I note in Ms Ermacora’s contribution she very aptly put what the government’s position is on this. Having said that, our government’s intention is pretty clear. We do not want to punish people for trying to alleviate their suffering. We know that there is lots more discussion to have, and we look forward to continuing the conversation in the weeks and months ahead on this particular issue. I know that many people have referred to the Premier’s comments this morning and earlier, really, on this matter in terms of saying that it is something that we need to look at. Like I am saying, there is a lot of good intention there, but we have got to get it right. Rightfully there are people who are concerned about road safety and the like – Mr Limbrick’s story about the guy who got rear-ended and then pushed into somebody else and then ended up being found to have been under the influence and lost his licence et cetera. There are going to be swings and roundabouts, for want of a bad pun, when we are talking about road safety, about people who are going to be okay out of this situation and people who are not and are going to be ill affected.

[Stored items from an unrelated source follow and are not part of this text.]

(* ===== verification/FactrClient.v ===== *)
(** * The clients of the FACTR leader servers

    Models [interfaces/factr/client.py].  A [FactrServerClient] is shared by two threads under one
    condition variable: the caller of its methods and a background receiver that drains the
    WebSocket into latest-value caches.  The receiver is a function of what the network does
    ([net] events, one atomic step each, as in the code: every cache refresh is one critical
    section); a method that waits on the condition is fed one [wake] per pass, with the events
    the receiver handled while the lock was released. *)

From Stdlib Require Import Ascii String.
From S2P Require Import Prelude Float64 Ring Streams Text Convention Json.
Local Open Scope string_scope.
Local Open Scope nat_scope.
Local Open Scope list_scope.

Definition POSITION_KEYS : list string :=
  ["joint_pos"; "positions"; "q"; "joint_positions"; "joints"; "data"].

(** The first position key that holds a list. *)
Fixpoint first_list (keys : list string) (o : list (string * json)) : option (list json) :=
  match keys with
  | [] => None
  | k :: keys =>
      match dget k o with Some (Arr l) => Some l | _ => first_list keys o end
  end.

Definition extract_list (obj : json) : res (list json) :=
  match obj with
  | Arr l => Ok l
  | Obj o => of_option FactrError (first_list POSITION_KEYS o)
  | Scalar _ => Raise FactrError
  end.

(** ** State *)

(** The receiver thread: not running, inside [connect], or iterating over an open socket. *)
Inductive receiver := RDead | RConnecting | ROpen.

#[export] Instance receiver_eq_dec : EqDecision receiver.
Proof. solve_decision. Defined.

Record client := Client {
  cl_side : string;
  cl_host : string;
  cl_port : Z;
  cl_path : string;
  cl_dof : Z;
  cl_timeout_s : f64;
  cl_sim : bool;
  cl_t0 : f64;
  cl_http_conn : bool;                             (* [_http_conn is not None] *)
  cl_stop : bool;
  cl_receiver : receiver;
  cl_ws : bool;                                    (* [_ws is not None] *)
  cl_latest_joint_pos : option (list f64);
  cl_latest_joint_pos_at : f64;
  cl_latest_telemetry : option (list (string * json));
  cl_telemetry_version : Z;
  cl_sent : list (list f64);                       (* torques handed to the socket, oldest first *)
}.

It is a difficult, complex situation, but like I said, I just want to congratulate everybody on the way they have conducted themselves in this debate today. There is a lot of goodwill, not only in the chamber. I just want to keep encouraging all of us to keep going. Just because something is a difficult issue it does not mean we should avoid it. Sometimes doing the right thing is a really hard thing to do, but we should never shy away from that. That is the responsibility we have when we get elected and come into this place to legislate. Doing the right thing can sometimes be incredibly hard, but we should never shy away from that.
Nicholas McGOWAN (North-Eastern Metropolitan) (11:33): I rise to laud the object of this bill. I find some sympathy with the arguments put. I am particularly moved in any public debate by the desire to seek a fair outcome, and it strikes me that currently there are no fair outcomes. It is not lost on me the importance of ensuring that when we do make changes, those changes are made – I think as the honourable member opposite said – on an evidence base. So I for one look forward to the work of the government and the crossbench and the Liberal Party in this case – all of us working diligently to make sure that it is done with some haste. For me what is critical is haste. If anything comes from this bill, it is haste – and that can be said for reforms needed across the board, including in bail reform, and we have talked about that over some days and some weeks – because as it currently stands, those who are afflicted with these, in some cases, diseases and chronic ill health, their lives I cannot begin to imagine, because if they are doing the right thing by the law currently, they are not driving. They are prohibited from driving or they are driving under threat of being pulled over and being prosecuted under the current law. So the time and the day where we can have a system and we can measure and we can ensure the safety of everyone is something that I would welcome. I welcome the bill today. I look forward to the work that needs to be done, and I hope that can be done, as I said, with great haste. I look forward to being part of that.
Lee TARLAMIS (South-Eastern Metropolitan) (11:35): I move:
That debate on this bill be adjourned until later this day.
Motion agreed to and debate adjourned until later this day.